You may think that we are just rebels who sleep under bypasses and don’t shave our legs to stick it to the neoliberal, hegemonic, patriarchy, and though you may be right in that assumption, this is not why we are here. We show up here, wave our signs in the window as you close the curtain, scream at the top of our lungs against injustice, and surely give you something entertaining to talk about at dinner parties because we love this City. Sacramento—home of Molly Ringwald and Tom Hanks. Sacramento birthplace of the Pony Express and the very first tracks of the transcontinental railroad. Sacramento—city of trees and home of the world’s largest almond processing plant. Sacramento is a remarkable city.
I am a native Washingtonian who grew up in the outskirts of DC where even the anarchists are politicians. Two years ago I made a transient move to Sacramento, but I stayed because I love this city.

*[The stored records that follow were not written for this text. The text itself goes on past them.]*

(** A tensor is its sizes and a flat row-major storage, as torch has it.
    The element type is a parameter: [fp] for the values of a float tensor,
    [bool] for the mask a comparison returns. *)
Record tensor (A : Type) : Type := mkTensor {
  shape : list nat;
  storage : list A
}.
Arguments mkTensor {A} _ _.
Arguments shape {A} _.
Arguments storage {A} _.




Definition tmap {A B} (f : A -> B) (t : tensor A) : tensor B :=
  mkTensor (shape t) (List.map f (storage t)).

(** The dtype of a tensor of predictions: single precision, torch's
    default, or double precision. *)
Inductive dtype : Type := Float32 | Float64.

Definition format_of (d : dtype) : format :=
  match d with
  | Float32 => binary32
  | Float64 => binary64
  end.

(** A float tensor: its dtype and its values. *)
Record ftensor : Type := mkFloat {
  dtype_of : dtype;
  values : tensor fp
}.

(** A Python scalar meeting a float tensor is converted to the dtype of
    the tensor before the operation. *)
Definition to_dtype (d : dtype) (x : fp) : fp := round (format_of d) x.

(** [pred >= thresh]: [thresh] is converted to the dtype of [pred], then
    compared with each entry. *)
Definition ge (pred : ftensor) (thresh : fp) : tensor bool :=
  tmap (fun x => fle (to_dtype (dtype_of pred) thresh) x) (values pred).

(** [mask.float()]: a single-precision tensor, [True] becoming [1.0] and
    [False] becoming [0.0]. *)
Definition bool_to_float (b : bool) : fp :=
  if b then Fin 1 else Fin 0.

Definition float_ (mask : tensor bool) : ftensor :=
  mkFloat Float32 (tmap bool_to_float mask).

Definition default_thresh : fp := Fin (1 # 2).

(** [def analyze_pred(self, pred, thresh:float=0.5): return (pred >= thresh).float()]
    The keyword argument is [None] when the caller leaves it out. *)
Definition analyze_pred (pred : ftensor) (thresh : option fp) : ftensor :=
  let thresh := match thresh with Some th => th | None => default_thresh end in
  float_ (ge pred thresh).

(** The value the method writes at a position holding [x], for a
    threshold [cth] already converted: 1.0 when [x >= cth], 0.0 otherwise. *)
Definition thresholded (cth x : fp) : fp :=
  if fle cth x then Fin 1 else Fin 0.

(** A 2x2 single-precision tensor of predictions, one of them not a
    number; and the one-element tensor holding single-precision 0.7. *)
Definition sample_pred : ftensor :=
  mkFloat Float32 (mkTensor [2; 2]%nat [Fin (1 # 4); Fin (1 # 2); Fin (3 # 4); NaN]).


End Tensor.

(** ** [ImageItemList.get] and [open] *)

Module ImageItemList.

Section WithLibrary.

(** The library's [Image] class and [open_image] function are not quoted by
    the notebook: they are parameters.  [open_image] reads a file and may
    raise; [size] is the [size] property of an image. *)
Variable Image : Type.
Variable Size : Type.
Variable size : Image -> Size.
Variable open_image : string -> exn + Image.

(** The two attributes [get] touches: [items], the array of file names, and
    [sizes], the dict the library initialises to [{}] and fills by index. *)
Record t : Type := mk {
  items : list string;
  sizes : gmap Z Size
}.

(** [ItemList.get]: the notebook's words, the first line basically looks at
    [self.items[i]]. *)
Definition ItemList_get (i : Z) : py t string :=
  fun self => lift_opt IndexError (py_index (items self) i) self.

(** [def open(self, fn): return open_image(fn)] *)
Definition open (fn : string) : py t Image :=
  fun self => (open_image fn, self).

(** [self.sizes[i] = v] *)
Definition set_sizes (i : Z) (v : Size) : py t unit :=
  fun self => (inr tt, mk (items self) (<[i := v]> (sizes self))).

(** [[
def get(self, i):
    fn = super().get(i)
    res = self.open(fn)
    self.sizes[i] = res.size
    return res
]] *)
Definition get (i : Z) : py t Image :=
  fn ← ItemList_get i;
  res ← open fn;
  _ ← set_sizes i (size res);
  mret res.

End WithLibrary.

Arguments mk {Size} _ _.
Arguments items {Size} _.
Arguments sizes {Size} _.
Arguments ItemList_get {Size} _ _.
Arguments open {Image Size} _ _ _.
Arguments set_sizes {Size} _ _ _.
Arguments get {Image Size} _ _ _ _.

(** A list of two files read as 28x28 and 32x32 images; a missing file
    cannot be opened. *)
Definition demo_open_image (fn : string) : exn + (string * (Z * Z)) :=
  if String.eqb fn "a.png" then inr (fn, (28, 28))
  else if String.eqb fn "b.png" then inr (fn, (32, 32))
  else inl OSError.

Definition demo_list : t (Z * Z) := mk ["a.png"; "b.png"; "gone.png"] {[ 0 := (28, 28) ]}.

(** What [sizes] is for: every size recorded at a key is the size of the
    image that opening the item at that index yields. *)
Definition sizes_recorded {Image Size : Type} (size : Image -> Size)
  (open_image : string -> exn + Image) (self : t Size) : Prop :=
  forall (i : Z) (sz : Size),
    sizes self !! i = Some sz ->
    exists (fn : string) (res : Image),
      py_index (items self) i = Some fn /\ open_image fn = inr res /\ size res = sz.

End ImageItemList.

(** ** Python objects: a store of instances with attribute dictionaries *)

Module Heap.
(** * Auto Rate Fallback (ARF) rate control: arf-wifi-manager.cc

    A shallow embedding of the ARF station record and of the report
    handlers of [ArfWifiManager], followed by the properties of the
    rate index that the handlers maintain. *)

From Stdlib Require Import ZArith Bool List String Lia.
Import ListNotations.
Open Scope Z_scope.

(** ** Machine integers

    Every counter of the station is a [uint32_t]; the size of the
    operational rate set is a [size_t] (64 bits).  Values are kept in [Z]
    and every arithmetic result is reduced modulo the width. *)

Definition uint32_modulus : Z := 4294967296.
Definition size_t_modulus : Z := 18446744073709551616.

Definition to_uint32 (z : Z) : Z := z mod uint32_modulus.
Definition to_size_t (z : Z) : Z := z mod size_t_modulus.

Definition is_uint32 (z : Z) : Prop := 0 <= z < uint32_modulus.
Definition is_size_t (z : Z) : Prop := 0 <= z < size_t_modulus.

(** ** Fatal termination

    [NS_FATAL_ERROR] and a failed [NS_ASSERT] stop the program; a handler
    that can reach one of them returns an [outcome]. *)

Inductive outcome (A : Type) : Type :=
| Done (a : A)
| Aborted (msg : string).
Arguments Done {A} a.
Arguments Aborted {A} msg.

Definition bind {A B : Type} (c : outcome A) (k : A -> outcome B) : outcome B :=
  match c with
  | Done a => k a
  | Aborted msg => Aborted msg
  end.

Notation "x <- c ;; k" := (bind c (fun x => k))
  (at level 61, c at next level, right associativity).
Notation "c ;;; k" := (bind c (fun _ => k))
  (at level 61, right associativity).

Definition NS_FATAL_ERROR {A : Type} (msg : string) : outcome A := Aborted msg.

(** ** struct ArfWifiRemoteStation *)

Module Station.

Record ArfWifiRemoteStation : Type := mkStation {
  m_timer : Z;             (* uint32_t, timer value *)
  m_success : Z;           (* uint32_t, success count *)
  m_failed : Z;            (* uint32_t, failed count *)
  m_recovery : bool;       (* recovery *)
  m_retry : Z;             (* uint32_t, retry count *)
  m_timerTimeout : Z;      (* uint32_t, timer timeout *)
  m_successThreshold : Z;  (* uint32_t, success threshold *)
  m_rate : Z               (* uint32_t, rate *)
}.

Definition set_m_timer (v : Z) (s : ArfWifiRemoteStation) :=
  mkStation v (m_success s) (m_failed s) (m_recovery s) (m_retry s)
            (m_timerTimeout s) (m_successThreshold s) (m_rate s).
Definition set_m_success (v : Z) (s : ArfWifiRemoteStation) :=
  mkStation (m_timer s) v (m_failed s) (m_recovery s) (m_retry s)
            (m_timerTimeout s) (m_successThreshold s) (m_rate s).
Definition set_m_failed (v : Z) (s : ArfWifiRemoteStation) :=
  mkStation (m_timer s) (m_success s) v (m_recovery s) (m_retry s)
            (m_timerTimeout s) (m_successThreshold s) (m_rate s).
Definition set_m_recovery (v : bool) (s : ArfWifiRemoteStation) :=
  mkStation (m_timer s) (m_success s) (m_failed s) v (m_retry s)
            (m_timerTimeout s) (m_successThreshold s) (m_rate s).
Definition set_m_retry (v : Z) (s : ArfWifiRemoteStation) :=
  mkStation (m_timer s) (m_success s) (m_failed s) (m_recovery s) v
            (m_timerTimeout s) (m_successThreshold s) (m_rate s).
Definition set_m_timerTimeout (v : Z) (s : ArfWifiRemoteStation) :=
  mkStation (m_timer s) (m_success s) (m_failed s) (m_recovery s) (m_retry s)
            v (m_successThreshold s) (m_rate s).
Definition set_m_successThreshold (v : Z) (s : ArfWifiRemoteStation) :=
  mkStation (m_timer s) (m_success s) (m_failed s) (m_recovery s) (m_retry s)
            (m_timerTimeout s) v (m_rate s).
Definition set_m_rate (v : Z) (s : ArfWifiRemoteStation) :=
  mkStation (m_timer s) (m_success s) (m_failed s) (m_recovery s) (m_retry s)
            (m_timerTimeout s) (m_successThreshold s) v.

(** The value [new ArfWifiRemoteStation ()] yields before its fields are
    assigned; [DoCreateStation] overwrites every field. *)
Definition blank : ArfWifiRemoteStation := mkStation 0 0 0 false 0 0 0 0.

(** Every counter holds a 32-bit unsigned value. *)
Definition well_formed (s : ArfWifiRemoteStation) : Prop :=
  is_uint32 (m_timer s) /\ is_uint32 (m_success s) /\ is_uint32 (m_failed s) /\
  is_uint32 (m_retry s) /\ is_uint32 (m_timerTimeout s) /\
  is_uint32 (m_successThreshold s) /\ is_uint32 (m_rate s).

End Station.

(** ** The base class and the transmission vector

    The two queries call members of [WifiRemoteStationManager] and of
    [WifiMode] and build a [WifiTxVector]; none of these is declared in
    this file.  The members are taken as an interface, [WifiRemoteStation]
    being the base subobject of a station, which is all they read. *)

Record WifiRemoteStationManager : Type := {
  WifiRemoteStation : Type;
  WifiMode : Type;
  WifiPreamble : Type;
  Mac48Address : Type;
  GetChannelWidth : WifiRemoteStation -> Z;
  GetSupported : WifiRemoteStation -> Z -> WifiMode;
  GetNonErpSupported : WifiRemoteStation -> Z -> WifiMode;
  GetDataRate : WifiMode -> Z -> Z;
  GetDefaultTxPowerLevel : Z;
  GetLongRetryCount : WifiRemoteStation -> Z;
  GetPreambleForTransmission : WifiMode -> Mac48Address -> WifiPreamble;
  GetAddress : WifiRemoteStation -> Mac48Address;
  GetAggregation : WifiRemoteStation -> bool;
  GetUseNonErpProtection : bool
}.

(** The eleven arguments of the [WifiTxVector] constructor, in the order of
    the call. *)
Record WifiTxVector (B : WifiRemoteStationManager) : Type := mkTxVector {
  txMode : WifiMode B;
  txPowerLevel : Z;
  txRetries : Z;
  txPreamble : WifiPreamble B;
  txGuardInterval : Z;
  txNTx : Z;
  txNss : Z;
  txNess : Z;
  txChannelWidth : Z;
  txAggregation : bool;
  txStbc : bool
}.
Arguments mkTxVector {B}.
Arguments txMode {B}.
Arguments txPowerLevel {B}.
Arguments txRetries {B}.
Arguments txPreamble {B}.
Arguments txGuardInterval {B}.
Arguments txNTx {B}.
Arguments txNss {B}.
Arguments txNess {B}.
Arguments txChannelWidth {B}.
Arguments txAggregation {B}.
Arguments txStbc {B}.

(** ** class ArfWifiManager *)

Module ArfWifiManager.
Import Station.

(** The members of the manager: the two attributes registered by
    [GetTypeId] (TimerThreshold, default 15; SuccessThreshold, default 10)
    and the traced current rate. *)
Record members : Type := mkManager {
  m_timerThreshold : Z;    (* uint32_t *)
  m_successThreshold : Z;  (* uint32_t *)
  m_currentRate : Z        (* TracedValue<uint64_t> *)
}.

Definition default_members : members := mkManager 15 10 0.

Definition well_formed (this : members) : Prop :=
  is_uint32 (m_timerThreshold this) /\ is_uint32 (m_successThreshold this).

(** [DoCreateStation]: both thresholds are copied from the manager, every
    counter starts at zero. *)
Definition DoCreateStation (this : members) : ArfWifiRemoteStation :=
  let station := blank in
  let station := set_m_successThreshold (m_successThreshold this) station in
  let station := set_m_timerTimeout (m_timerThreshold this) station in
  let station := set_m_rate 0 station in
  let station := set_m_success 0 station in
  let station := set_m_failed 0 station in
  let station := set_m_recovery false station in
  let station := set_m_retry 0 station in
  let station := set_m_timer 0 station in
  station.

Section Handlers.

(** [NS_ASSERT] comes from the ns-3 core headers: it stops the program on
    a false condition in builds that define NS3_ASSERT_ENABLE and expands
    to nothing otherwise.  The build setting is a parameter. *)
Variable NS3_ASSERT_ENABLE : bool.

And I believe in this city. And when you believe in something as tenaciously as I believe that Sacramento can and will be the city that overcomes homelessness, you fight for it. And I will continue to unabatedly fight for our community to unite and break the toxic choke chains of human instrumentality and the militarization of our society. Sacramento is bursting at the seams with emancipatory potential. This is not out of reach.
When I call my friends back home in DC, they tell me that I’m wasting my time in Sacramento. The homeless will always be arrested and treated with indignity. The activists will always be at heads with city officials. The people will never have a victory. And though, these are typical cynical remarks of a Washingtonian that I too may have shared at one point. Sacramento is my home now. This is the city I choose to invest in. And as a Sacramenten I believe in never accepting the status quo as good enough. I can’t imagine what you must think of us. But we think of you as holding the wellbeing of our precious community, our family, our comrades in your hands. Please don’t take that responsibility lightly.